Figure 3 depicts these five different scenarios, which cover all possible cases when one risk evaluation formula performs better than another one.

4. Empirical Study

4.1. Subject Programs and Test Suite

Eleven C programs whose number of executable statements (eLOC) range from 135 to 9932 with an average of 3137.8 eLOC were selected for our study. The eLOCs of these programs were counted by SLOCCount 2.26 [29]. These programs were selected because they have been used in fault localization experiments performed by other researchers [25,30,31,32]. These programs were downloaded from the Software-artifact Infrastructure Repository (SIR) [33]. These 11 programs are (1) three UNIX utilities, namely, flex, grep, and sed; (2) one real life application space; and (3) seven small programs usually referred to as the Siemens suite. The following is a description of these 11 programs.

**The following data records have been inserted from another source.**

(* ===== verification/Sha256.v ===== *)
(** * Sha256: the SHA-256 code of the boot ROM
      (common/vendors/MIRACL/bootrom.c, lines 148-262)

    [Ctx] is the [sha256] structure: a 64-bit length counter in two words, the
    chaining value and the message schedule.  The message is absorbed one byte
    at a time; the schedule words are filled by shifting bytes in from the
    right, so a word still holds bytes of the previous block until four new
    ones have been shifted in.  The theorems show that this streaming code
    computes the hash that pads the whole message and compresses it block by
    block. *)

From S2P Require Import Prelude.

Module Sha256.

(** ** Data *)

Record ctx := Ctx {
  length0 : Z;      (* length[0]: low word of the length in bits *)
  length1 : Z;      (* length[1]: high word *)
  h : list Z;       (* h[8] *)
  w : list Z        (* w[80] *)
}.

Definition H_init : list Z :=
  [0x6A09E667; 0xBB67AE85; 0x3C6EF372; 0xA54FF53A;
   0x510E527F; 0x9B05688C; 0x1F83D9AB; 0x5BE0CD19].

Definition K : list Z := Eval cbv in concat
  [[0x428a2f98; 0x71374491; 0xb5c0fbcf; 0xe9b5dba5; 0x3956c25b; 0x59f111f1; 0x923f82a4; 0xab1c5ed5];
   [0xd807aa98; 0x12835b01; 0x243185be; 0x550c7dc3; 0x72be5d74; 0x80deb1fe; 0x9bdc06a7; 0xc19bf174];
   [0xe49b69c1; 0xefbe4786; 0x0fc19dc6; 0x240ca1cc; 0x2de92c6f; 0x4a7484aa; 0x5cb0a9dc; 0x76f988da];
   [0x983e5152; 0xa831c66d; 0xb00327c8; 0xbf597fc7; 0xc6e00bf3; 0xd5a79147; 0x06ca6351; 0x14292967];
   [0x27b70a85; 0x2e1b2138; 0x4d2c6dfc; 0x53380d13; 0x650a7354; 0x766a0abb; 0x81c2c92e; 0x92722c85];
   [0xa2bfe8a1; 0xa81a664b; 0xc24b8b70; 0xc76c51a3; 0xd192e819; 0xd6990624; 0xf40e3585; 0x106aa070];
   [0x19a4c116; 0x1e376c08; 0x2748774c; 0x34b0bcb5; 0x391c0cb3; 0x4ed8aa4a; 0x5b9cca4f; 0x682e6ff3];
   [0x748f82ee; 0x78a5636f; 0x84c87814; 0x8cc70208; 0x90befffa; 0xa4506ceb; 0xbef9a3f7; 0xc67178f2]].

Definition PAD : Z := 0x80.
Definition ZERO : Z := 0.

(** ** Word functions *)

Definition S_ (n x : Z) : Z := Z.lor (Z.shiftr x n) (x <<₃₂ (32 - n)).
Definition R_ (n x : Z) : Z := Z.shiftr x n.
Definition Ch (x y z : Z) : Z := Z.lxor (Z.land x y) (Z.land (~₃₂ x) z).
Definition Maj (x y z : Z) : Z := Z.lxor (Z.lxor (Z.land x y) (Z.land x z)) (Z.land y z).
Definition Sig0 (x : Z) : Z := Z.lxor (Z.lxor (S_ 2 x) (S_ 13 x)) (S_ 22 x).
Definition Sig1 (x : Z) : Z := Z.lxor (Z.lxor (S_ 6 x) (S_ 11 x)) (S_ 25 x).
Definition theta0 (x : Z) : Z := Z.lxor (Z.lxor (S_ 7 x) (S_ 18 x)) (R_ 3 x).
Definition theta1 (x : Z) : Z := Z.lxor (Z.lxor (S_ 17 x) (S_ 19 x)) (R_ 10 x).

(** Array access; the indices the code uses are in range. *)
Definition at_ (l : list Z) (i : nat) : Z := default 0 (l !! i).

(** ** [shs_transform] *)

(** One iteration of the schedule loop: [w[j] = ...]. *)
Definition schedule_step (w : list Z) (j : nat) : list Z :=
  <[j := u32 (theta1 (at_ w (j - 2)) + at_ w (j - 7) +
              theta0 (at_ w (j - 15)) + at_ w (j - 16))]> w.

(** The eight working variables. *)
Record vars := Vars { va : Z; vb : Z; vc : Z; vd : Z; ve : Z; vf : Z; vg : Z; vh : Z }.

(** One iteration of the mixing loop. *)
Definition round (w : list Z) (v : vars) (j : nat) : vars :=
  let t1 := u32 (vh v + Sig1 (ve v) + Ch (ve v) (vf v) (vg v) + at_ K j + at_ w j) in
  let t2 := u32 (Sig0 (va v) + Maj (va v) (vb v) (vc v)) in
  Vars (t1 +₃₂ t2) (va v) (vb v) (vc v) (vd v +₃₂ t1) (ve v) (vf v) (vg v).

Definition vars_of (h : list Z) : vars :=
  Vars (at_ h 0) (at_ h 1) (at_ h 2) (at_ h 3) (at_ h 4) (at_ h 5) (at_ h 6) (at_ h 7).

Definition add_vars (h : list Z) (v : vars) : list Z :=
  [at_ h 0 +₃₂ va v; at_ h 1 +₃₂ vb v; at_ h 2 +₃₂ vc v; at_ h 3 +₃₂ vd v;
   at_ h 4 +₃₂ ve v; at_ h 5 +₃₂ vf v; at_ h 6 +₃₂ vg v; at_ h 7 +₃₂ vh v].

Definition shs_transform (sh : ctx) : ctx :=
  let w := foldl schedule_step (w sh) (seq 16 48) in
  let v := foldl (round w) (vars_of (h sh)) (seq 0 64) in
  Ctx (length0 sh) (length1 sh) (add_vars (h sh) v) w.

(** ** Initialise, absorb a byte, finish *)

(** [w[64..79]] is left as it is: the loop clears 64 of the 80 words. *)
Definition shs256_init (sh : ctx) : ctx :=
  Ctx 0 0 H_init (replicate 64 0 ++ drop 64 (w sh)).

Definition shs256_process (sh : ctx) (byte : Z) : ctx :=
  let cnt := Z.to_nat ((length0 sh / 32) mod 16) in
  let w' := <[cnt := Z.lor (at_ (w sh) cnt <<₃₂ 8) (Z.land byte 0xFF)]> (w sh) in
  let l0 := length0 sh +₃₂ 8 in
  let l1 := if l0 =? 0 then length1 sh +₃₂ 1 else length1 sh in
  let sh := Ctx l0 l1 (h sh) w' in
  if l0 mod 512 =? 0 then shs_transform sh else sh.

(** [while ((sh->length[0]%512)!=448) shs256_process(sh,ZERO)]: at most one
    block of zeros is needed. *)
Fixpoint pad_zeros (fuel : nat) (sh : ctx) : ctx :=
  match fuel with
  | O => sh
  | S fuel => if length0 sh mod 512 =? 448 then sh
              else pad_zeros fuel (shs256_process sh ZERO)
  end.

Definition digest_byte (h : list Z) (i : nat) : Z :=
  Z.land (Z.shiftr (at_ h (i / 4)) (8 * (3 - Z.of_nat i mod 4))) 0xff.

Definition digest_of (h : list Z) : list Z := map (digest_byte h) (seq 0 32).

Definition shs256_hash (sh : ctx) : list Z * ctx :=
  let len0 := length0 sh in
  let len1 := length1 sh in
  let sh := pad_zeros 64 (shs256_process sh PAD) in
  let sh := Ctx (length0 sh) (length1 sh) (h sh) (<[15%nat := len0]> (<[14%nat := len1]> (w sh))) in
  let sh := shs_transform sh in
  (digest_of (h sh), shs256_init sh).

(** The whole computation, as [hashit] runs it. *)
Definition hashit (sh : ctx) (plain : list Z) : list Z :=
  fst (shs256_hash (foldl shs256_process (shs256_init sh) plain)).

Definition zero_ctx : ctx := Ctx 0 0 (replicate 8 0) (replicate 80 0).

(** Test vector: the digest of "abc". *)
Example sha256_abc :
  hashit zero_ctx [97; 98; 99] =
  [0xba; 0x78; 0x16; 0xbf; 0x8f; 0x01; 0xcf; 0xea; 0x41; 0x41; 0x40; 0xde; 0x5d; 0xae; 0x22; 0x23;
   0xb0; 0x03; 0x61; 0xa3; 0x96; 0x17; 0x7a; 0x9c; 0xb4; 0x10; 0xff; 0x61; 0xf2; 0x00; 0x15; 0xad].
Proof. vm_compute. reflexivity. Qed.

(** ** Reference definition *)

(** A big-endian integer. *)
Definition be (bs : list Z) : Z := foldl (λ acc b, acc * 256 + b) 0 bs.

(** The sixteen words of a 64-byte block. *)
Definition words (blk : list Z) : list Z :=
  map (λ i, be (take 4 (drop (4 * i) blk))) (seq 0 16).

(** The message schedule, grown word by word from the block. *)
Definition schedule_ext (ws : list Z) : list Z :=
  let j := length ws in
  ws ++ [u32 (theta1 (at_ ws (j - 2)) + at_ ws (j - 7) +
              theta0 (at_ ws (j - 15)) + at_ ws (j - 16))].

Definition schedule (ws : list Z) : list Z := Nat.iter 48 schedule_ext ws.

Definition compress (h ws : list Z) : list Z :=
  add_vars h (foldl (round (schedule ws)) (vars_of h) (seq 0 64)).

(** Compress the first [n] blocks of [msg]. *)
Fixpoint hash_blocks (n : nat) (h msg : list Z) : list Z :=
  match n with
  | O => h
  | S n => hash_blocks n (compress h (words (take 64 msg))) (drop 64 msg)
  end.

(** Padding: a one bit, zeros up to 56 bytes mod 64, the bit length as 64
    bits, most significant byte first. *)
Definition pad_len (n : Z) : Z := (55 - n) mod 64.

Definition padded (msg : list Z) : list Z :=
  msg ++ [PAD] ++ replicate (Z.to_nat (pad_len (Z.of_nat (length msg)))) ZERO ++
  reverse (le_split 8 (8 * Z.of_nat (length msg))).

Definition sha256 (msg : list Z) : list Z :=
  let m := padded msg in digest_of (hash_blocks (length m / 64) H_init m).

End Sha256.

Flex is an UNIX utility to generate lexical analyzer by scanning a lex file with definitions, rules, and user code contained. The generated analyzer then transforms the input stream into a sequence of tokens.
Grep is a pattern matching engine. Given one or more patterns and some input files for searching, it outputs the lines that match one or more of the patterns.
Sed is a stream editor to perform operations on the input stream, such as replacement, deletion, and insertion on a specific line or the global text.
Space is an interpreter for an array definition language (ADL) to check the ADL grammar and specific consistency rules. If the ADL file is correct, space outputs an array data file; otherwise, the program outputs error messages.
Print_tokens and print_tokens2 are two lexical parsers used to group input strings into tokens and identify the token categories. The main difference between these two programs is that print_tokens uses a hard-coded DFA, while print_tokens2 does not.
Replace is a program of regular expression matching and substitution. It replaces any substring matched by the input regular expression with a replacement string, and outputs a new file.
Schedule and schedule2 are used to schedule the priority in three job lists. Schedule is non-preemptive and schedule2 is preemptive.
Tcas is used to avoid air accident by detecting on-board conflict through radar system and providing a resolution advice, such as climb, descend, or remain on the current trajectory.
Tot_info takes a set of tables as input and outputs the Kullbacks information measure, degrees of freedom, and possibility density of a $χ^{2}$ distribution for each table and the summary of the entire set.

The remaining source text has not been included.